Adaya tekrar dönelim. John Ravenscroft adında bir genç, problemli aile ve eğitim hayatı sonunda, tüccar olan babasından “ticaret öğreneceğim” diye bir senelik izin ve para koparıp Amerika’ya gidiyor. 6 ay süren bu macera sonunda, zaten ticaretle hiç alakası olmayan Ravenscroft adaya geri dönmüyor. Amerika’da deyim yerindeyse oradan oraya sürtüyor. Ufak tefek radyo istasyonlarında çalışıyor. Bu ismi daha sonra tarihin en iyi radyocularından biri olarak işiteceğiz: John Peel. John Peel önce korsan radyoculuk sonra da BBC Radyo 1 döneminde deyim yerindeyse Britanya’nın müzik zevkini şekillendirmiş, pek çok önemli sanatçıya ve gruba destek olmuş, rock ve müzik camiasının en önemli isimlerinden biri haline gelmiş bir radyocu. Bir rock/blues sever onun adını duymamış olsa bile “Top of the Pops” programını ya da “Peel Sessions” kayıtlarını işitmiştir. 

John Peel
Hikayeye dönelim. Peel Bey o dönem KMEN’de çalışıyor. Geceleri de The Mystics adında (muhtemelen aynı ada sahip onlarca grup vardır) bir grupla takılıyor. Bir gece The Mystics ve The Moss’un konseri var. Sahneye önce The Mystics çıkacak, arada bir başka grup çaldıktan sonra The Moss kapanışı yapacak. Konser mekânı bir alışveriş merkezi yakınlarında. Peel Bey iki grup arasında mekândan çıkıp biraz gezerim diye düşünüyor. O sırada, arada çalacak -adını kimsenin bilmediği- grup sahneye çıkıyor. “Garip görünüyorlardı, biraz dinleyeyim diye düşündüm.” diyor John Peel o gece hakkında.
Adını kimsenin bilmediği grup The Misunderstood çalmaya başlıyor.
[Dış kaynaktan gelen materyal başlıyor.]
(* ===== verification/Format.v ===== *)
(** * Format: Python's [format(x, '.1f')] and a reader for its output

    The weather panel shows [f"{weather['temperature']:.1f}Â°C"] and
    [f"{weather['humidity']:.1f}%"] (main.py 151, 153).  For a float [x],
    CPython's fixed-point formatting with one decimal rounds the exact
    value of [x * 10] to the nearest integer, ties to even, and prints a
    minus sign whenever [x] is negative (so [-0.04] prints as [-0.0]).
    [format_1f] is that computation on a rational; [round_half_even] its
    rounding.  [parse_fixed] reads such a text back (an optional '-',
    digits, '.', digits, nothing after); it is the reader's side, not
    code of the program, and serves the round-trip theorem. *)

From stdpp Require Import pretty.
From Stdlib Require Import Qabs Ascii.
From S2P Require Import Prelude.

Local Open Scope Q_scope.

(** Round to the nearest integer, ties to even. *)
Definition round_half_even (x : Q) : Z :=
  let f := Qfloor x in
  let r := x - inject_Z f in
  if Qltb r (1#2) then f
  else if Qltb (1#2) r then (f + 1)%Z
  else if Z.even f then f else (f + 1)%Z.

(** [format(x, '.1f')] *)
Definition format_1f (x : Q) : string :=
  let n := Z.to_N (round_half_even (Qabs x * 10)) in
  (if Qltb x 0 then "-" else "") +:+ pretty (n `div` 10)%N +:+ "." +:+ pretty (n `mod` 10)%N.

(** ** A reader for fixed-point texts *)

Definition digit_of (c : Ascii.ascii) : option N :=
  match c with
  | "0" => Some 0%N | "1" => Some 1%N | "2" => Some 2%N | "3" => Some 3%N
  | "4" => Some 4%N | "5" => Some 5%N | "6" => Some 6%N | "7" => Some 7%N
  | "8" => Some 8%N | "9" => Some 9%N
  | _ => None
  end%char.

(** Read digits into [acc], counting them in [k]; return the value, the
    count and the rest. *)
Fixpoint read_digits (acc : N) (k : nat) (s : string) : N * nat * string :=
  match s with
  | String c s' =>
      match digit_of c with
      | Some d => read_digits (10 * acc + d)%N (S k) s'
      | None => (acc, k, s)
      end
  | EmptyString => (acc, k, s)
  end.

Definition parse_unsigned (s1 : string) : option Q :=
  let '(ip, ni, s2) := read_digits 0 0 s1 in
  match s2 with
  | String "."%char s3 =>
      let '(fp, nf, s4) := read_digits 0 0 s3 in
      if Nat.eqb ni 0 || Nat.eqb nf 0 || negb (bool_decide (s4 = "")) then None
      else Some (inject_Z (Z.of_N ip) + inject_Z (Z.of_N fp) / inject_Z (10 ^ Z.of_nat nf))
  | _ => None
  end.

Definition parse_fixed (s : string) : option Q :=
  match s with
  | String c s' => if decide (c = "-"%char) then Qopp <$> parse_unsigned s' else parse_unsigned s
  | EmptyString => parse_unsigned s
  end.

(** ** Rounding *)

Lemma round_half_even_bound x :
  x - (1#2) <= inject_Z (round_half_even x) <= x + (1#2).
Proof.
  unfold round_half_even.
  pose proof (Qfloor_le x) as Hl. pose proof (Qlt_floor x) as Hu.
  rewrite inject_Z_plus in Hu. change (inject_Z 1) with 1 in Hu.
  destruct (Qltb_spec (x - inject_Z (Qfloor x)) (1#2)); [lra|].
  destruct (Qltb_spec (1#2) (x - inject_Z (Qfloor x)));
    [| destruct (Z.even (Qfloor x))]; rewrite ?inject_Z_plus; change (inject_Z 1) with 1; lra.
Qed.

Lemma round_half_even_nonneg x : 0 <= x -> (0 <= round_half_even x)%Z.
Proof.
  intros Hx. pose proof (round_half_even_bound x) as [Hl _].
  assert (Hlt : (-1 < round_half_even x)%Z).
  { rewrite Zlt_Qlt. change (inject_Z (-1)) with (-1). lra. }
  lia.
Qed.

(** The two outcomes of the rounding: down to the floor when the fraction
    is at most one half, up when it is at least one half, to the even one
    on a tie. *)
Lemma round_half_even_cases x :
  let f := Qfloor x in let r := x - inject_Z f in
  (round_half_even x = f /\ r <= 1#2 /\ (r == 1#2 -> Z.even f = true))
  \/ (round_half_even x = (f + 1)%Z /\ 1#2 <= r /\ (r == 1#2 -> Z.even (f + 1) = true)).
Proof.
  cbv zeta. unfold round_half_even.
  destruct (Qltb_spec (x - inject_Z (Qfloor x)) (1#2)); [left; split_and!; [done|lra|lra]|].
  destruct (Qltb_spec (1#2) (x - inject_Z (Qfloor x))); [right; split_and!; [done|lra|lra]|].
  destruct (Z.even (Qfloor x)) eqn:He; [left | right]; split_and!; try done; try lra.
  intros _. by rewrite Z.even_add, He.
Qed.

(** An integer is at least as far from [x] as both ends of the unit
    interval holding [x]. *)
Lemma int_dist_lower x f d k :
  inject_Z f <= x < inject_Z f + 1 -> d <= x - inject_Z f -> d <= inject_Z f + 1 - x ->
  d <= Qabs (x - inject_Z k).
Proof.
  intros Hx H1 H2. pose proof (Qle_Qabs (x - inject_Z k)) as Ha.
  pose proof (Qle_Qabs (- (x - inject_Z k))) as Hb. rewrite Qabs_opp in Hb.
  destruct (Z.le_gt_cases k f) as [Hk|Hk].
  - rewrite Zle_Qle in Hk. lra.
  - assert (Hk' : (f + 1 <= k)%Z) by lia. rewrite Zle_Qle in Hk'.
    rewrite inject_Z_plus in Hk'. change (inject_Z 1) with 1 in Hk'. lra.
Qed.

(** ** Reading back what [pretty] prints *)

Lemma digit_of_pretty_char d : (d < 10)%N -> digit_of (pretty_N_char d) = Some d.
Proof.
  intros Hd. assert (d = 0 \/ d = 1 \/ d = 2 \/ d = 3 \/ d = 4 \/ d = 5 \/ d = 6
                     \/ d = 7 \/ d = 8 \/ d = 9)%N as Hcases by lia.
  by repeat destruct Hcases as [->|Hcases]; [..|subst].
Qed.

Lemma pretty_digit d : (d < 10)%N -> pretty d = String (pretty_N_char d) "".
Proof.
  intros Hd. assert (d = 0 \/ d = 1 \/ d = 2 \/ d = 3 \/ d = 4 \/ d = 5 \/ d = 6
                     \/ d = 7 \/ d = 8 \/ d = 9)%N as Hcases by lia.
  by repeat destruct Hcases as [->|Hcases]; [..|subst].
Qed.

(** Reading the digits [pretty_N_go x] puts before [s] adds them to the
    accumulator, as many as there are. *)
Lemma read_digits_pretty_go x s t acc k :
  exists j, read_digits acc k (pretty_N_go x s +:+ t)
            = read_digits (acc * 10 ^ N.of_nat j + x)%N (k + j) (s +:+ t)
            /\ ((0 < x)%N -> (0 < j)%nat).
Proof.
  revert s acc k. induction (N.lt_wf_0 x) as [x _ IH]; intros s acc k.
  destruct (decide (x = 0%N)) as [->|Hx].
  - exists 0%nat. rewrite pretty_N_go_0, N.pow_0_r, N.mul_1_r, N.add_0_r, Nat.add_0_r.
    split; [done | lia].
  - rewrite pretty_N_go_step by lia.
    destruct (IH (x `div` 10)%N ltac:(apply N.div_lt; lia)
                (String (pretty_N_char (x `mod` 10)) s) acc k) as [j [Hj _]].
    exists (S j). rewrite Hj.
    change (String (pretty_N_char (x `mod` 10)) s +:+ t)
      with (String (pretty_N_char (x `mod` 10)) (s +:+ t)).
    unfold read_digits at 1. fold read_digits.
    rewrite digit_of_pretty_char by (apply N.mod_lt; lia).
    split; [|lia]. rewrite Nat.add_succ_r, Nat2N.inj_succ, N.pow_succ_r'. f_equal.
    pose proof (N.div_mod x 10 ltac:(lia)). nia.
Qed.

(** Reading stops at a character that is not a digit, or at the end. *)
Definition stops (t : string) : Prop :=
  match t with
  | EmptyString => True
  | String c _ => digit_of c = None
  end.

Lemma read_digits_stop acc k t : stops t -> read_digits acc k t = (acc, k, t).
Proof. destruct t as [|c t]; simpl; [done|]. by intros ->. Qed.

(** The digits [pretty n] prints read back as [n]. *)
Lemma read_digits_pretty n t :
  stops t -> exists j, read_digits 0 0 (pretty n +:+ t) = (n, j, t) /\ (0 < j)%nat.
Proof.
  intros Ht. unfold pretty, pretty_N. case_decide as Hn.
  - subst. exists 1%nat. split; [|lia]. destruct t as [|c t]; simpl in *; [done|]. by rewrite Ht.
  - destruct (read_digits_pretty_go n "" t 0 0) as [j [Hj Hpos]].
    exists j. rewrite Hj. simpl. rewrite read_digits_stop by done. split; [done | apply Hpos; lia].
Qed.

(** The value a [format_1f] text stands for. *)
Definition value_1f (x : Q) : Q :=
  let v := inject_Z (round_half_even (Qabs x * 10)) / 10 in
  if Qltb x 0 then - v else v.

Lemma value_1f_bound x : x - (1#20) <= value_1f x <= x + (1#20).
Proof.
  unfold value_1f. pose proof (round_half_even_bound (Qabs x * 10)) as Hb.
  set (r := inject_Z (round_half_even (Qabs x * 10))) in *.
  unfold Qdiv. change (/ 10) with (1#10).
  destruct (Qltb_spec x 0).
  - rewrite Qabs_neg in Hb by lra. lra.
  - rewrite Qabs_pos in Hb by lra. lra.
Qed.

(** A text whose leading digits are not empty has no sign. *)
Lemma parse_fixed_unsigned s n j t :
  read_digits 0 0 s = (n, j, t) -> (0 < j)%nat -> parse_fixed s = parse_unsigned s.
Proof.
  destruct s as [|c s]; [done|]. intros Hr Hj. simpl.
  case_decide as Hc; [|done]. subst. simpl in Hr. simplify_eq. lia.
Qed.

Lemma parse_unsigned_digits a b :
  (b < 10)%N ->
  parse_unsigned (pretty a +:+ "." +:+ pretty b)
  = Some (inject_Z (Z.of_N a) + inject_Z (Z.of_N b) / 10).
Proof.
  intros Hb. destruct (read_digits_pretty a ("." +:+ pretty b)) as [j [Hj Hpos]]; [done|].
  unfold parse_unsigned. rewrite Hj. rewrite pretty_digit by done. simpl.
  rewrite digit_of_pretty_char by done. simpl.
  destruct j; [lia|]. done.
Qed.

Lemma digits_value (n : N) :
  inject_Z (Z.of_N (n `div` 10)) + inject_Z (Z.of_N (n `mod` 10)) / 10
  == inject_Z (Z.of_N n) / 10.
Proof.
  assert (Hn : Z.of_N n = (10 * Z.of_N (n `div` 10) + Z.of_N (n `mod` 10))%Z).
  { pose proof (N.div_mod n 10 ltac:(lia)). lia. }
  rewrite Hn, inject_Z_plus, inject_Z_mult. change (inject_Z 10) with 10. field.
Qed.

(** ** Round trip *)

(** The text of [format_1f x] reads back as [value_1f x]. *)
Lemma format_1f_reads_back x :
  exists y, parse_fixed (format_1f x) = Some y /\ y == value_1f x
            /\ x - (1#20) <= y <= x + (1#20).
Proof.
  unfold format_1f, value_1f.
  set (r := round_half_even (Qabs x * 10)).
  assert (Hr : (0 <= r)%Z) by (apply round_half_even_nonneg; pose proof (Qabs_nonneg x); lra).
  set (n := Z.to_N r).
  assert (Hnr : Z.of_N n = r) by (unfold n; lia).
  pose proof (parse_unsigned_digits (n `div` 10) (n `mod` 10) ltac:(apply N.mod_lt; lia)) as Hp.
  pose proof (digits_value n) as Hv. rewrite Hnr in Hv.
  pose proof (value_1f_bound x) as Hb. unfold value_1f in Hb. fold r in Hb.
  destruct (Qltb x 0).
  - eexists. split.
    { change ("-" +:+ ?s) with (String "-"%char s). unfold parse_fixed.
      rewrite decide_True by done. rewrite Hp. reflexivity. }
    split; [|rewrite Hv]; [rewrite Hv; reflexivity | lra].
  - destruct (read_digits_pretty (n `div` 10)%N ("." +:+ pretty (n `mod` 10)%N)) as [j [Hj Hpos]];
      [done|].
    eexists. split; [change ("" +:+ ?s) with s; rewrite (parse_fixed_unsigned _ _ _ _ Hj Hpos); exact Hp|].
    split; [|rewrite Hv]; [exact Hv | lra].
Qed.

(** [round_half_even] is Python's rounding: no integer is nearer to
    [x] than the result, and on a tie (distance one half) the result is
    even. *)
Lemma round_half_even_spec x :
  (forall k : Z, Qabs (x - inject_Z (round_half_even x)) <= Qabs (x - inject_Z k))
  /\ (Qabs (x - inject_Z (round_half_even x)) == 1#2 -> Z.even (round_half_even x) = true).
Proof.
  pose proof (Qfloor_le x) as Hl. pose proof (Qlt_floor x) as Hu.
  rewrite inject_Z_plus in Hu. change (inject_Z 1) with 1 in Hu.
  destruct (round_half_even_cases x) as [(-> & Hr & Ht) | (-> & Hr & Ht)];
    cbv zeta in *; rewrite ?inject_Z_plus in *; change (inject_Z 1) with 1 in *; split.
  - intros k. rewrite Qabs_pos by lra. apply (int_dist_lower x (Qfloor x)); lra.
  - rewrite Qabs_pos by lra. exact Ht.
  - intros k. rewrite Qabs_neg by lra. apply (int_dist_lower x (Qfloor x)); lra.
  - rewrite Qabs_neg by lra. intros Hh. apply Ht. lra.
Qed.

Example format_samples :
  format_1f (2537#100) = "25.4" /\ format_1f (-(4#100)) = "-0.0"
  /\ format_1f (25#100) = "0.2" /\ format_1f 20 = "20.0"
  /\ parse_fixed "12." = None /\ parse_fixed "-3.25" = Some (-(325#100)).
Proof. vm_compute. split_and!; reflexivity. Qed.

(** ** What a reader decodes

    Strings of the program are byte strings (a Rocq [string] holds bytes);
    a browser shows them decoded as UTF-8.  [utf8_decode] reads the
    one- and two-byte sequences, which is all the texts here use. *)

Fixpoint ascii_text (s : string) : bool :=
  match s with
  | EmptyString => true
  | String c s' => (N_of_ascii c <? 128)%N && ascii_text s'
  end.

Fixpoint utf8_decode (s : string) : option (list N) :=
  match s with
  | EmptyString => Some []
  | String c s' =>
      let b := N_of_ascii c in
      if (b <? 128)%N then cons b <$> utf8_decode s'
      else if (192 <=? b)%N && (b <? 224)%N then
        match s' with
        | String c2 s'' =>
            let b2 := N_of_ascii c2 in
            if (128 <=? b2)%N && (b2 <? 192)%N
            then cons ((b - 192) * 64 + (b2 - 128))%N <$> utf8_decode s''
            else None
        | EmptyString => None
        end
      else None
  end.

Lemma ascii_text_app s t : ascii_text (s +:+ t) = ascii_text s && ascii_text t.
Proof. induction s as [|c s IH]; simpl; [done|]. by rewrite IH, andb_assoc. Qed.

Lemma ascii_text_pretty_N_go x s : ascii_text (pretty_N_go x s) = ascii_text s.
Proof.
  revert s. induction (N.lt_wf_0 x) as [x _ IH]; intros s.
  destruct (decide (x = 0%N)) as [->|Hx]; [done|].
  rewrite pretty_N_go_step by lia. rewrite IH by (apply N.div_lt; lia). simpl.
  assert (Hc : (N_of_ascii (pretty_N_char (x `mod` 10)) <? 128)%N = true).
  { unfold pretty_N_char. repeat case_match; reflexivity. }
  by rewrite Hc.
Qed.

Lemma ascii_text_pretty (n : N) : ascii_text (pretty n) = true.
Proof.
  unfold pretty, pretty_N. case_decide; [done|]. by rewrite ascii_text_pretty_N_go.
Qed.

Lemma ascii_text_format_1f x : ascii_text (format_1f x) = true.
Proof.
  unfold format_1f. rewrite !ascii_text_app, !ascii_text_pretty.
  by destruct (Qltb x 0).
Qed.

(** An ASCII prefix decodes to its own bytes. *)
Lemma utf8_decode_ascii_app s t :
  ascii_text s = true ->
  utf8_decode (s +:+ t) = app (N_of_ascii <$> String.list_ascii_of_string s) <$> utf8_decode t.
Proof.
  induction s as [|c s IH]; intros Hs.
  - change ("" +:+ t) with t. by destruct (utf8_decode t).
  - change (String c s +:+ t) with (String c (s +:+ t)). simpl in *.
    apply andb_prop in Hs as [-> Hs]. rewrite IH by done. by destruct (utf8_decode t).
Qed.

(** [2.5] lies halfway between [2] and [3]; the rounding picks [2]. *)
The Moss’tan da The Mystics’ten de daha iyiler. “Bu dörtlünün The Yardbirds, Paul Butterfield Blues Band ve Howlin’ Wolf hayranı olduğunu hemen anlayabilirdiniz.” diyor John Peel. Ve ekliyor: Ama, daha da fazlası… Peel'den birebir aktarıyorum: 
"Glenn Ross Campbell steel gitarı ölüm meleği gibi inletiyordu (feryat ettiriyordu). Steve Whiting bas gitarı slide yüzüğüyle çalıyordu. 'Shake Your Money Maker' gibi klasikleri daha önce hiç duymadığım bir şekilde, çok farklı çalıyorlardı."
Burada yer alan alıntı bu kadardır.